--- Supplied information Enclosed Below ---

Lemma request_of_fields method uri version fs : method <> [] -> is_token method -> Forall is_byte method ->
  no_space uri -> Forall good_field fs ->
  (exists r0, steps (request_lines method uri version fs) new_request = Ok r0 /\
     forall k, get_header k (base r0) = field_value [] k fs) /\
  if is_nil (field_value [] (str "Host") fs)
  then request_of_lines (request_lines method uri version fs) new_request = Thrown bad_request
  else exists r, request_of_lines (request_lines method uri version fs) new_request = Ok r /\
         describes method uri version fs r.
Proof.
  intros Hne Ht Hb Hu Hf.
  set (r0 := Request (set_version version new_parser) (Some []) method uri false).
  destruct (steps_fields fs Hf r0 Hne) as (h & E & Hk).
  assert (steps (request_lines method uri version fs) new_request = Ok (with_base (set_headers h (base r0)) r0)) as Es.
  { cbn [request_lines steps]. unfold line_step. change (is_nil (m_method new_request)) with true. cbv iota.
    rewrite process_request_line by done. exact E. }
  split; [eexists; split; [exact Es|exact Hk]|]. rewrite request_of_lines_steps, Es. cbn [mbind result_bind].
  unfold complete. change (m_method (with_base (set_headers h (base r0)) r0)) with method.
  change (base (with_base (set_headers h (base r0)) r0)) with (set_headers h (base r0)).
  rewrite (is_nil_false method) by done. rewrite (Hk (str "Host")). cbn [orb].
  change (get_header (str "Host") (base r0)) with ([] : list Z).
  destruct (is_nil (field_value [] (str "Host") fs)); [done|]. eexists. split; [done|].
  split_and!; try done.
Qed.

Lemma request_lines_are_lines method uri version fs : method <> [] -> is_token method -> Forall is_byte method ->
  no_cr uri -> no_cr version -> Forall good_field fs -> Forall is_line (request_lines method uri version fs).
Proof.
  intros Hne Ht Hb Hu Hv Hf. destruct (token_facts _ Ht Hb) as (_ & _ & _ & H13 & _). constructor.
  - split; [by destruct method|]. apply no_cr_delimiter. unfold no_cr in *.
    repeat (apply Forall_app; split); try done; by repeat constructor.
  - apply Forall_map. eapply Forall_impl; [exact Hf|]. intros f (Hn & Htf & Hbf & (Hvf & _) & _).
    destruct (token_facts _ Htf Hbf) as (_ & _ & _ & Hf13 & _). split; [unfold field_line; by destruct (f_name f)|].
    apply no_cr_delimiter. unfold no_cr, field_line. repeat (apply Forall_app; split); try done; by repeat constructor.
Qed.

(** The text of a request, sent in pieces cut anywhere, is read as the request
    it was written from: the method, the resource, the version and, under every
    spelling of a name, the values of the fields of that name; a request without
    a host is refused; and what is behind the text is left over. *)
Theorem request_roundtrip method uri version fs rest reads :
  method <> [] -> is_token method -> Forall is_byte method -> no_space uri -> no_cr uri -> no_cr version ->
  Forall good_field fs -> field_value [] (str "Content-Length") fs = [] ->
  concat reads = head_text (request_lines method uri version fs) ++ rest ->
  lines_size (request_lines method uri version fs) + 4 + 3 * Z.of_nat (length reads) <= max_header_size ->
  if is_nil (field_value [] (str "Host") fs) then consume_reads reads new_request = Thrown bad_request
  else exists r left_over reads', consume_reads reads new_request = Ok (r, left_over, reads') /\
         left_over ++ concat reads' = rest /\ describes method uri version fs r.
Proof.
  intros Hne Ht Hb Hu Hucr Hv Hf Hc E Hsize.
  destruct (request_of_fields method uri version fs Hne Ht Hb Hu Hf) as [(r0 & Es & Hk) Hspec].
  pose proof (consume_reads_lines reads (request_lines method uri version fs) rest new_request []
    ltac:(by apply request_lines_are_lines) ltac:(done) ltac:(done) ltac:(done) ltac:(done) E Hsize) as H.
  specialize (H ltac:(intros r Er; rewrite Es in Er; injection Er as <-; by rewrite Hk)).
  destruct (is_nil (field_value [] (str "Host") fs)); [by rewrite Hspec in H|].
  destruct Hspec as (r & Er & H1 & H2 & H3 & H4 & H5). rewrite Er in H.
  destruct H as (r'' & left_over & reads' & Ec & El & Hs). exists r'', left_over, reads'. split_and!; [done|done|].
  unfold same_request in Hs. assert (m_method r'' = m_method r) as F1 by exact (f_equal m_method Hs).
  assert (m_uri r'' = m_uri r) as F2 by exact (f_equal m_uri Hs).
  assert (m_version (base r'') = m_version (base r)) as F3 by exact (f_equal (fun r => m_version (base r)) Hs).
  assert (m_ready r'' = m_ready r) as F4 by exact (f_equal m_ready Hs).
  assert (m_headers (base r'') = m_headers (base r)) as F5 by exact (f_equal (fun r => m_headers (base r)) Hs).
  unfold describes. rewrite F1, F2, F3, F4. split_and!; [done..|]. intros k. rewrite <-H5. unfold get_header. by rewrite F5.
Qed.

(** ** Any octets at all *)

(** A reader of blanks stops at text, in its argument. *)
Lemma extract_lws_stops l : exists pre, l = pre ++ extract_lws l /\
  forall c, head (extract_lws l) = Some c -> is_whitespace_char c = false.
Proof.
  assert (forall it, exists pre, it = pre ++ (find_if is_not_whitespace_char it).2 /\
    forall c, head (find_if is_not_whitespace_char it).2 = Some c -> is_whitespace_char c = false) as H.
  { induction it as [|c it IH]; [by exists []|]. cbn [find_if]. destruct (is_not_whitespace_char c) eqn:E.
    - exists []. split; [done|]. intros c' [= <-]. rewrite not_whitespace in E. by apply negb_true_iff.
    - destruct IH as (pre & E1 & E2). destruct (find_if _ it) as [p rest]. exists (c :: pre). cbn in *. by rewrite E1 at 1. }
  unfold extract_lws.
  assert (exists pre, l = pre ++ match l with
    | 13 :: 10 :: c :: rest => if is_whitespace_char c then rest else l | _ => l end) as [pre E].
  { destruct l as [|c0 l0]; [by exists []|]. destruct (Z.eq_dec c0 13) as [->|?]; [destruct l0 as [|c1 l1]; [by exists []|];
      destruct (Z.eq_dec c1 10) as [->|?]; [destruct l1 as [|c2 l2]; [by exists []|]|]|].
    - destruct (is_whitespace_char c2); [by exists [13; 10; c2]|by exists []].
    - exists []. repeat (match goal with |- _ = _ ++ match ?x with _ => _ end => destruct x end; try done).
    - exists []. repeat (match goal with |- _ = _ ++ match ?x with _ => _ end => destruct x end; try done). }
  destruct (H (match l with 13 :: 10 :: c :: rest => if is_whitespace_char c then rest else l | _ => l end))
    as (pre' & E1 & E2).
  exists (pre ++ pre'). split; [|done]. rewrite <-app_assoc, <-E1. exact E.
Qed.

Lemma all_lws_loop_stops fuel : forall l, exists pre, l = pre ++ all_lws_loop (S fuel) l /\
  forall c, head (all_lws_loop (S fuel) l) = Some c -> is_whitespace_char c = false.
Proof.
  induction fuel as [|fuel IH]; intros l; cbn [all_lws_loop];
    destruct (extract_lws_stops l) as (pre & E1 & E2).
  { exists pre. by destruct (negb _ && negb _). }
  destruct (negb _ && negb _); [|by exists pre].
  destruct (IH (extract_lws l)) as (pre' & E3 & E4). cbn [all_lws_loop] in E3, E4.
  exists (pre ++ pre'). rewrite <-app_assoc, <-E3. by split.
Qed.

Lemma split_blank l : exists w v, l = w ++ v /\ is_blank w /\
  forall c, head v = Some c -> is_whitespace_char c = false.
Proof.
  induction l as [|c l (w & v & -> & Hw & Hv)]; [exists [], []; split; [done|]; split; [constructor|done]|].
  destruct (is_whitespace_char c) eqn:E.
  - exists (c :: w), v. split; [done|]. split; [by constructor|done].
  - exists [], (c :: w ++ v). split; [done|]. split; [constructor|]. intros c' [= <-]. done.
Qed.

Lemma no_delimiter_suffix l1 l2 : no_delimiter (l1 ++ l2) -> no_delimiter l2.
Proof. induction l1 as [|c l1 IH]; [done|]. cbn [app]. rewrite no_delimiter_cons. intros [H _]. by apply IH. Qed.

(** The two iterators of [strip_lws] do not cross in a line. *)
Lemma strip_lws_line s : no_delimiter s -> exists v, strip_lws s = Some v.
Proof.
  intros Hs. unfold strip_lws. destruct (split_blank s) as (w & v & -> & Hw & Hv).
  rewrite all_lws_blank by (by eapply no_delimiter_suffix || done).
  destruct (is_nil v); [by eexists|].
  destruct (all_lws_loop_stops (length (reverse (w ++ v))) (reverse (w ++ v))) as (pre & E1 & E2).
  change (all_lws_loop (S (length (reverse (w ++ v)))) (reverse (w ++ v))) with (extract_all_lws (reverse (w ++ v))) in *.
  destruct (extract_all_lws (reverse (w ++ v))) as [|x t]; cbn [is_nil]; [by eexists|].
  destruct (Nat.leb_spec (length (w ++ v) - length v) (length (x :: t))) as [?|Hlt]; [by eexists|exfalso].
  rewrite length_app in Hlt. cbn [length] in Hlt.
  assert (w ++ v = reverse t ++ x :: reverse pre) as E.
  { rewrite <-(reverse_involutive (w ++ v)), E1, reverse_app, reverse_cons, <-app_assoc. done. }
  assert ((w ++ v) !! length (reverse t) = Some x) as Ex by (rewrite E; by apply list_lookup_middle).
  rewrite length_reverse, lookup_app_l in Ex by lia.
  pose proof (Forall_lookup_1 _ _ _ _ Hw Ex) as Hx. cbn beta in Hx. by rewrite (E2 x eq_refl) in Hx.
Qed.
(** C9. Whatever octets a browser sends, and however they are cut: a complete
    request that does not ask for version 0 opens the connection, with the digest
    of the key that the standard prescribes in the response and the octets behind
    the request left for the frames, if and only if it is an acceptable opening
    handshake; any other such request is answered with the error status of its
    fault.  Octets that are no request are answered with an error status too, its
    reason phrase left empty.  After an error the connection is shut down and its
    fail handler called.  Not decided here: a request for version 0, the drafts before the standard, which opens the
    connection in a way of its own, and a key of 2^29 octets or more. *)
Theorem handshake_decided reads : fits reads ->
  match consume_reads reads new_request with
  | Ok (r, left_over, reads') =>
      let key := get_header (str "Sec-WebSocket-Key") (base r) in
      m_ready r = true -> (wants_websocket r -> get_websocket_version r <> 0) ->
      Forall is_byte key -> 8 * Z.of_nat (length key + 36) < 2 ^ 32 ->
      exists o octets, receive w key_final buf64 reads reading_opening = (Ok (tt, o, [WriteHandshake octets]), reads') /\
        (accepts r /\ octets = opening_response key /\ opens o left_over \/
         ~ accepts r /\ octets = refusal_response (refusal_code r) (get_string (refusal_code r)) (refusal_headers r) /\
         fails_to_open o)
  | Thrown c =>
      exists o reads', receive w key_final buf64 reads reading_opening =
        (Ok (tt, o, [WriteHandshake (refusal_response c [] [server_header])]), reads') /\ fails_to_open o
  | Undefined => False
  end.
Proof.
  intros Hl. destruct (consume_reads reads new_request) as [[[r left_over] reads']|c|] eqn:E.
  - cbn zeta. intros Hr H0 Hb Hs. destruct (decide (accepts r)) as [Ha|Ha].
    + destruct (decided_accepted reads r left_over reads') as (o & Eo & Ho); try done.
      exists o, (opening_response (get_header (str "Sec-WebSocket-Key") (base r))). split; [done|]. by left.
    + destruct (decided_refused reads r left_over reads') as (o & Eo & Ho); try done. eexists o, _. split; [done|]. by right.
  - by apply decided_thrown.
  - eapply (consume_reads_defined reads new_request); [apply new_request_ok|done].
Qed.
End decided.

(** The request of RFC 6455 in two reads, with an octet behind it. *)
Lemma handshake_decided_witness :
  match consume_reads [take 100 rfc_request; drop 100 rfc_request ++ [129]] new_request with
  | Ok (r, left_over, reads') =>
      let key := get_header (str "Sec-WebSocket-Key") (base r) in
      m_ready r = true -> (wants_websocket r -> get_websocket_version r <> 0) ->
      Forall is_byte key -> 8 * Z.of_nat (length key + 36) < 2 ^ 32 ->
      exists o octets, @receive armhf (replicate 80 7) [] [] [take 100 rfc_request; drop 100 rfc_request ++ [129]] reading_opening =
          (Ok (tt, o, [WriteHandshake octets]), reads') /\
        (accepts r /\ octets = opening_response key /\ opens o left_over \/
         ~ accepts r /\ octets = refusal_response (refusal_code r) (get_string (refusal_code r)) (refusal_headers r) /\
         fails_to_open o)
  | Thrown c =>
      exists o reads', @receive armhf (replicate 80 7) [] [] [take 100 rfc_request; drop 100 rfc_request ++ [129]] reading_opening =
        (Ok (tt, o, [WriteHandshake (refusal_response c [] [server_header])]), reads') /\ fails_to_open o
  | Undefined => False
  end.
Proof.
  apply (@handshake_decided armhf (replicate 80 7) [] [] (length_replicate _ _)). repeat constructor; vm_compute; discriminate.
Defined.
Inductive server_step : server_world -> server_world -> Prop :=
| step_accept ptr w : lives w !! ptr = None -> server_step w (with_lives (<[ptr := new_life]> (lives w)) w)
| step_event ptr e l l' w : lives w !! ptr = Some l -> lenabled e l ->
    lrun_event w0 key_final buf64 ping_handler e l = Some l' ->
    server_step w (notify ptr l l' (with_lives (<[ptr := l']> (lives w)) w))
| step_free ptr l w : lives w !! ptr = Some l ->
    calls_fail l = 1%nat \/ closes_of l = 1%nat \/ session l = None /\ (forall e, ~ lenabled e l) ->
    server_step w (with_lives (delete ptr (lives w)) w)
| step_answer id message w : server_step w (with_table (WsServer.send id message (table w)).2 w).

Inductive server_reachable : nat -> server_world -> Prop :=
| server_new : server_reachable 0 new_server_world
| server_more n w w' : server_reachable n w -> server_step w w' -> server_reachable (S n) w'.
End server.

(** ** What an event of a connection means to the server *)
Section lives.
Context `{MachineLaws}.
Context (w0 key_final buf64 : list Z) (ping_handler : option (list Z -> bool)).
#[local] Set Default Proof Using "Type*".

#[local] Abbreviation lreachable := (lreachable w0 key_final buf64 ping_handler).
#[local] Abbreviation lrun_event := (lrun_event w0 key_final buf64 ping_handler).
#[local] Abbreviation server_reachable := (server_reachable w0 key_final buf64 ping_handler).

(** The close handler is yet to come. *)
Definition connected (l : life) : Prop := exists s, session l = Some s /\ closes s = 0%nat.

Lemma connected_session l s : session l = Some s -> connected l <-> closes s = 0%nat.
Proof. intros E. unfold connected. rewrite E. split; [by intros (? & [= <-] & ?)|by exists s]. Qed.

Lemma life_session l : lreachable l ->
  match session l with
  | None => calls_open l = 0%nat
  | Some s => calls_open l = 1%nat /\ calls_fail l = 0%nat /\ (closes s <= 1)%nat /\
      (closes s = 1%nat -> m_state (WsSession.con s) = closed)
  end.
Proof.
  intros Hr. apply life_reachable_inv in Hr as [| |o t Ho Hok Ec Er Ht|o ec0 octets t Ec Hout Hb Ht|o r wr t sh f Hd Hr|o t b s Hs Ht];
    try done.
  destruct (session_ends ping_handler s (session_reachable_inv _ s Hs)) as (_ & H1 & H2). cbn. split_and!; try done.
  intros E. by apply H2.
Qed.
(** The oracle loop over [range(n)], for indices of the hidden string. *)
Lemma bv_cx_loop s n xs : ∀ qc w,
  Forall (λ i, 0 ≤ i < Z.of_nat (String.length s)) xs →
  for_each xs
    (λ qc i,
       bit ← lift (str_getitem s i);
       mret (if Ascii.eqb bit "1"
             then append_gate qc "cx" [i; n] [] else qc))
    qc w
  = (Ok (Circuit (circ_qubits qc) (circ_clbits qc)
           (data qc ++
            ((λ i, Instr "cx" [i; n] []) <$>
               List.filter (has_one_at s) xs))), w).
Proof.
  induction xs as [|i xs IH]; intros qc w Hxs.
  - cbn [for_each List.filter fmap list_fmap mret M_ret].
    rewrite app_nil_r. by destruct qc.
  - apply Forall_cons in Hxs as [Hi Hxs].
    destruct (get_in_range s (Z.to_nat i)) as (c & Hc); [lia|].
    cbn [for_each List.filter]. unfold mbind at 1, M_bind at 1.
    unfold mbind at 1, M_bind at 1, lift at 1.
    rewrite (str_getitem_get s i c) by (done || lia).
    cbn [mret M_ret]. rewrite IH by done.
    unfold has_one_at at 2. rewrite Hc.
    destruct (Ascii.eqb c "1"); [|done].
    unfold append_gate. cbn [circ_qubits circ_clbits data fmap list_fmap].
    by rewrite <- app_assoc.
Qed.

Lemma length_filter_fmap {A B} (P : B → bool) (f : A → B) (l : list A) :
  length (List.filter P (f <$> l)) = length (List.filter (λ x, P (f x)) l).
Proof.
  induction l as [|x l IH]; [done|]. cbn [fmap list_fmap List.filter].
  destruct (P (f x)); cbn [length]; by rewrite <- IH.
Qed.

Lemma length_filter_ext {A} (P Q : A → bool) (l : list A) :
  (∀ x, P x = Q x) →
  length (List.filter P l) = length (List.filter Q l).
Proof.
  intros HPQ. induction l as [|x l IH]; [done|]. cbn [List.filter].
  rewrite HPQ. destruct (Q x); cbn [length]; by rewrite IH.
Qed.

(** The controlled gates are as many as the ones among the first [n]
    characters. *)
Lemma ones_in_range s : ∀ k : nat,
  (k ≤ String.length s)%nat →
  Z.of_nat (length (List.filter (has_one_at s) (Z.of_nat <$> seq 0 k)))
  = str_count "1" (String.substring 0 k s).
Proof.
  induction s as [|c s IH]; intros [|k] Hk; cbn in Hk; try lia; try done.
  cbn [seq]. rewrite <- seq_shift, fmap_cons.
  cbn [List.filter String.substring str_count].
  assert (length (List.filter (has_one_at (String c s))
                    (Z.of_nat <$> List.map S (seq 0 k)))
          = length (List.filter (has_one_at s) (Z.of_nat <$> seq 0 k)))
    as Htail.
  { change (List.map S (seq 0 k)) with (S <$> seq 0 k).
    rewrite <- list_fmap_compose, !length_filter_fmap.
    apply length_filter_ext. intros x. unfold has_one_at, compose.
    rewrite !Nat2Z.id. done. }
  rewrite <- (IH k) by lia.
  change (has_one_at (String c s) (Z.of_nat 0)) with (Ascii.eqb c "1").
  destruct (Ascii.eqb c "1"); cbn [length]; rewrite Htail; lia.
Qed.

Lemma substring_full s : String.substring 0 (String.length s) s = s.
Proof. induction s as [|c s IH]; cbn; [done|]. by rewrite IH. Qed.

--- End of Enclosed Supplied information ---

** Exercise **
If a line in the records contains the string "connection", copy it out.

** Task answer **
    request that does not ask for version 0 opens the connection, with the digest
    reason phrase left empty.  After an error the connection is shut down and its
    connection in a way of its own, and a key of 2^29 octets or more. *)
(** ** What an event of a connection means to the server *)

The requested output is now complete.